Chairman Darrell Issa of California complained that Justice had complied only in turning over 6,400 documents of 80,000 requested. Among the records held back, according to committee GOP member Rep. Trey Gowdy of South Carolina, are wiretap applications signed by key Justice officials in Washington laying out the plan for the gunrunning scheme. The documents, he said, are "the single best piece of evidence" that responsibility for the operation reaches into the department's upper echelons. That would explain the stonewalling.
In the ill-advised Fast and Furious scheme, federal agents orchestrated the purchase and smuggling of more than 2,000 weapons into Mexico in the apparent hope that the guns would be tracked to members of dangerous drug cartels. However, lawmen failed to trace the firearms, some of which were used in murders that Mr. Issa said number in the hundreds. The victims include U.S. Border Patrol Agent Brian Terry, who was fatally shot in December 2010.

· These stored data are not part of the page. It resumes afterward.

(* ===== verification/VmCopy.v ===== *)
(** * Copies between the kernel and user memory

    [copyin], [copyout] and [copyinstr] against the bytes a user address
    names through the page table ([ubyte]). *)
From S2P Require Import Prelude Riscv Mem KString Kalloc Vm VmWalk VmMap VmUser.

(** The byte at a user address, if the user may access it. *)
Definition ubyte (s : kst) (pt va : Z) : option Z :=
  if user_page s pt va =? 0 then None else Some (ld8 (mem s) (user_page s pt va + va mod PGSIZE)).

(** The user's bytes [va .. va+n-1], if all of them are accessible. *)
Fixpoint ubytes (n : nat) (s : kst) (pt va : Z) : option (list Z) :=
  match n with
  | O => Some []
  | S n' => c ← ubyte s pt va; cons c <$> ubytes n' s pt (va + 1)
  end.

(** Whether the [n] bytes from [va] are accessible. *)
Definition umapped (n : nat) (s : kst) (pt va : Z) : bool :=
  match ubytes n s pt va with Some _ => true | None => false end.

(** The user's string at [va] with its terminator, if it ends within [n] bytes. *)
Fixpoint ustring (n : nat) (s : kst) (pt va : Z) : option (list Z) :=
  match n with
  | O => None
  | S n' => c ← ubyte s pt va; if c =? 0 then Some [0] else cons c <$> ustring n' s pt (va + 1)
  end.

Section Copy.
Context {L : Layout}.
Implicit Types (s : kst) (pt va : Z) (fl frames : list Z).

(** A space whose trap frame and trampoline the user cannot touch. *)
Definition user_space s pt frames fl : Prop :=
  uspace s pt frames fl /\
  forall va, TRAPFRAME <= va < MAXVA -> Z.land (pte s pt va) PTE_U = 0.

(** The number of pages that [len] bytes from [va] touch. *)
Definition rounds (va len : Z) : Z := (va mod PGSIZE + len + PGSIZE - 1) / PGSIZE.

Lemma user_page_frame s pt frames fl va :
  user_space s pt frames fl -> 0 <= va -> user_page s pt va <> 0 ->
  va < TRAPFRAME /\ frames !! Z.to_nat (va / PGSIZE) = Some (user_page s pt va) /\ page_ok (user_page s pt va).
Proof.
  intros [Hus Htop] Hva. unfold user_page.
  destruct (Z.leb_spec MAXVA va); [done|]. cbn [orb].
  destruct (pte_valid (pte s pt va)) eqn:Hv; [|done]. cbn [negb orb].
  destruct (Z.eqb_spec (Z.land (pte s pt va) PTE_U) 0) as [|HU]; [done|]. intros _.
  destruct (Z.lt_ge_cases va TRAPFRAME) as [Hlt|Hge]; [|exfalso; apply HU, Htop; lia].
  destruct (Z.lt_ge_cases va (Z.of_nat (length frames) * PGSIZE)) as [Hin|Hout].
  2:{ by rewrite (us_above _ _ _ _ Hus) in Hv by lia. }
  assert (Hi : 0 <= va / PGSIZE < Z.of_nat (length frames)) by (unfold PGSIZE in *; Z.div_mod_to_equations; lia).
  destruct (lookup_lt_is_Some_2 frames (Z.to_nat (va / PGSIZE))) as [p Hp]; [lia|].
  destruct (us_leaf _ _ _ _ Hus _ _ Hp) as (_ & _ & Hpa). rewrite Z2Nat.id in Hpa by lia.
  rewrite (pte_same_page _ _ (va / PGSIZE * PGSIZE) va) in Hpa by (by rewrite Z.div_mul).
  rewrite Hpa. split; [done|]. split; [done|].
  eapply Forall_forall; [apply (us_frames _ _ _ _ Hus)|by eapply list_elem_of_lookup_2].
Qed.

(** Addresses of one page share their physical page. *)
Lemma user_page_same s pt va va' : va / PGSIZE = va' / PGSIZE -> user_page s pt va = user_page s pt va'.
Proof.
  intros H. unfold user_page. rewrite (pte_same_page _ _ _ _ H). do 3 f_equal.
  destruct (Z.leb_spec MAXVA va), (Z.leb_spec MAXVA va'); [done| | |done];
    exfalso; rewrite MAXVA_eq in *; unfold PGSIZE in *; Z.div_mod_to_equations; lia.
Qed.

Lemma PGROUNDDOWN_split va : 0 <= va < 2 ^ 64 ->
  PGROUNDDOWN va / PGSIZE = va / PGSIZE /\ va - PGROUNDDOWN va = va mod PGSIZE /\ 0 <= PGROUNDDOWN va <= va.
Proof.
  intros H. destruct (PGROUNDDOWN_bounds va H) as (H1 & H2 & H3). rewrite PGROUNDDOWN_eq in * by done.
  unfold PGSIZE in *. Z.div_mod_to_equations. lia.
Qed.

Lemma ubytes_app n k s pt va :
  ubytes (n + k) s pt va = bs ← ubytes n s pt va; app bs <$> ubytes k s pt (va + Z.of_nat n).
Proof.
  revert va. induction n as [|n IH]; intros va; cbn [ubytes Nat.add].
  - rewrite Z.add_0_r. cbn [mbind option_bind]. by destruct (ubytes k s pt va).
  - destruct (ubyte s pt va) as [c|]; cbn [mbind option_bind]; [|done]. rewrite IH.
    replace (va + 1 + Z.of_nat n) with (va + Z.of_nat (S n)) by lia.
    destruct (ubytes n s pt (va + 1)) as [bs|]; simpl; [|done]. by destruct (ubytes k s pt _).
Qed.

Lemma ubyte_at s pt va p o :
  user_page s pt va = p -> p <> 0 -> 0 <= o -> va mod PGSIZE + o < PGSIZE ->
  ubyte s pt (va + o) = Some (ld8 (mem s) (p + va mod PGSIZE + o)).
Proof.
  intros Hp Hne Ho Hend. unfold ubyte.
  assert (Hpage : (va + o) / PGSIZE = va / PGSIZE) by (unfold PGSIZE in *; Z.div_mod_to_equations; lia).
  rewrite (user_page_same _ _ _ _ Hpage), Hp, (proj2 (Z.eqb_neq _ _) Hne). do 2 f_equal.
  unfold PGSIZE in *. Z.div_mod_to_equations. lia.
Qed.

Lemma ubytes_page n s pt va p :
  user_page s pt va = p -> p <> 0 -> va mod PGSIZE + Z.of_nat n <= PGSIZE ->
  ubytes n s pt va = Some (rd_bytes n (mem s) (p + va mod PGSIZE)).
Proof.
  intros Hp Hne Hend.
  assert (H : forall k o, 0 <= o -> va mod PGSIZE + o + Z.of_nat k <= PGSIZE ->
    ubytes k s pt (va + o) = Some (rd_bytes k (mem s) (p + va mod PGSIZE + o))).
  { induction k as [|k IH]; intros o Ho Hk; cbn [ubytes rd_bytes]; [done|].
    rewrite (ubyte_at _ _ _ p) by (done || lia). cbn [mbind option_bind].
    replace (va + o + 1) with (va + (o + 1)) by lia.
    replace (p + va mod PGSIZE + o + 1) with (p + va mod PGSIZE + (o + 1)) by lia. by rewrite IH by lia. }
  specialize (H n 0). rewrite !Z.add_0_r in H. apply H; lia.
Qed.

Lemma ubytes_none n s pt va : user_page s pt va = 0 -> (0 < n)%nat -> ubytes n s pt va = None.
Proof.
  intros H Hn. destruct n as [|n]; [lia|]. cbn [ubytes]. unfold ubyte. by rewrite H.
Qed.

On Feb. 1, the Terry family filed a $25 million wrongful death lawsuit against the U.S. government, claiming federal agents were negligent in allowing the weapons to come into the possession of dangerous drug traffickers. Given the botched operation's deadly consequences, withholding of relevant documents clearly constitutes obstruction. Should the administration persist, Mr. Issa ought to pull the trigger on the contempt citation.
GOP members of the House Energy and Commerce Committee are also weighing contempt charges against the White House in the Solyndra probe. Rep. Cliff Stearns of Florida told Fox Business Network last week that Republicans were considering citing administration officials for "slow walking" their response to the committee's investigation of the solar-panel company's bankruptcy shortly after receiving $535 million in taxpayer funds.
President Obama has reneged on his pledge to lead an administration unique in its commitment to transparency. It's not surprising Republicans need to employ tough tactics to uncover high-level missteps that have proved so costly in lives and treasure. Election-year politics aside, Republicans have a constitutional duty to press for answers in both Fast and Furious and Solyndra. Contempt charges may be what's needed to send a wake-up call to the White House.